(** Reading the members of a frozen configuration one after the other, with
    [core] the check of one member, [form] its status form and [good] what is
    known of the members. *)
Section read.
  Context (core : gset Z * gset string → ConfigurationMemberDescriptorStatus →
    result string (gset Z * gset string * ConfigurationMemberDescriptor)).
  Context (form : ConfigurationMemberDescriptor → ConfigurationMemberDescriptorStatus).
  Context (good : ConfigurationMemberDescriptor → Prop).
  Context (Hcore : ∀ ids instances m r, good m → core (ids, instances) (form m) = Ok r ↔
    0 < cd_id m ∧ cd_instance_id m ≠ "" ∧ (cd_id m ∉ ids) ∧ (cd_instance_id m ∉ instances) ∧
    r = ({[cd_id m]} ∪ ids, {[cd_instance_id m]} ∪ instances, m)).

Definition read_step (scan : gset Z * gset string * list ConfigurationMemberDescriptor)
    (member : ConfigurationMemberDescriptorStatus) :=
  '(seen, m) ← core scan.1 member; Ok (seen, scan.2 ++ [m]).

Lemma read_step_Ok ids instances acc m l r :
  good m →
  try_fold read_step (ids, instances, acc) (form m :: l) = Ok r ↔
  (0 < cd_id m ∧ cd_instance_id m ≠ "" ∧ (cd_id m ∉ ids) ∧ (cd_instance_id m ∉ instances)) ∧
  try_fold read_step ({[cd_id m]} ∪ ids, {[cd_instance_id m]} ∪ instances, acc ++ [m]) l = Ok r.
Proof.
  intros Hg. cbn [try_fold]. unfold read_step at 1. rewrite bind_Ok. cbn [fst snd]. split.
  - intros (q & (q' & Hq & Hq')%bind_Ok & Hl). apply Hcore in Hq as (? & ? & ? & ? & ->); [|done].
    by injection Hq' as <-.
  - intros ((? & ? & ? & ?) & Hl). eexists. split; [|exact Hl]. apply bind_Ok. eexists.
    split; [by apply Hcore|done].
Qed.

Lemma read_members l ids instances acc members :
  (∀ m, m ∈ l → good m) →
  (∃ seen, try_fold read_step (ids, instances, acc) (form <$> l) = Ok (seen, members)) ↔
  members = acc ++ l ∧ distinct_members l ∧ ∀ m, m ∈ l → (cd_id m ∉ ids) ∧ (cd_instance_id m ∉ instances).
Proof.
  revert ids instances acc. unfold distinct_members. induction l as [|m l IH]; intros ids instances acc Hp.
  - simpl. rewrite app_nil_r. split; [|intros (-> & _); by eexists]. intros (seen & [= <- <-]).
    split; [done|]. split; [|by intros m ?%elem_of_nil]. split; [by intros m ?%elem_of_nil|]. split; constructor.
  - assert (good m) as Hg by (apply Hp; left). rewrite !fmap_cons, !NoDup_cons, !list_elem_of_fmap.
    setoid_rewrite (read_step_Ok ids instances acc m _ _ Hg). split.
    + intros (seen & Hm & Hl). destruct (proj1 (IH _ _ _ (λ x Hx, Hp x ltac:(by right))) (ex_intro _ seen Hl))
        as (-> & (Hall & Hd1 & Hd2) & Hfresh).
      rewrite <-app_assoc. split; [done|]. split; [split; [|split; (split; [|done])]|].
      * intros x [->|Hx]%elem_of_cons; [by destruct Hm as (? & ? & _)|by apply Hall].
      * intros (x & Hx1 & Hx2). destruct (Hfresh x Hx2). set_solver.
      * intros (x & Hx1 & Hx2). destruct (Hfresh x Hx2). set_solver.
      * intros x [->|Hx]%elem_of_cons; [by destruct Hm as (_ & _ & ?)|]. destruct (Hfresh x Hx). set_solver.
    + intros (-> & (Hall & [Hn1 Hd1] & [Hn2 Hd2]) & Hfresh).
      destruct (proj2 (IH ({[cd_id m]} ∪ ids) ({[cd_instance_id m]} ∪ instances) (acc ++ [m])
        (λ x Hx, Hp x ltac:(by right)))) as (seen & Hseen).
      { rewrite <-app_assoc. split; [done|]. split; [by split; [intros x Hx; apply Hall; right|]|].
        intros x Hx. destruct (Hfresh x); [by right|]. split; set_solver. }
      exists seen. split; [|exact Hseen]. destruct (Hall m) as [? ?]; [left|].
      destruct (Hfresh m) as [? ?]; [left|]. done.
Qed.

(** Reading from the start succeeds exactly on distinct members, and gives
    them back. *)
Lemma read_all l members :
  (∀ m, m ∈ l → good m) →
  (∃ seen, try_fold read_step (∅, ∅, []) (form <$> l) = Ok (seen, members)) ↔ members = l ∧ distinct_members l.
Proof.
  intros Hg. rewrite (read_members l ∅ ∅ [] members Hg). split; [by intros (-> & ? & _)|].
  intros (-> & Hd). split; [done|]. split; [done|]. intros m Hm. split; set_solver.
Qed.
End read.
● ● ● ●
■ Task description
Lines above that include the string "gset" need to be copied.

■ Result of this exercise
  Context (core : gset Z * gset string → ConfigurationMemberDescriptorStatus →
    result string (gset Z * gset string * ConfigurationMemberDescriptor)).
Definition read_step (scan : gset Z * gset string * list ConfigurationMemberDescriptor)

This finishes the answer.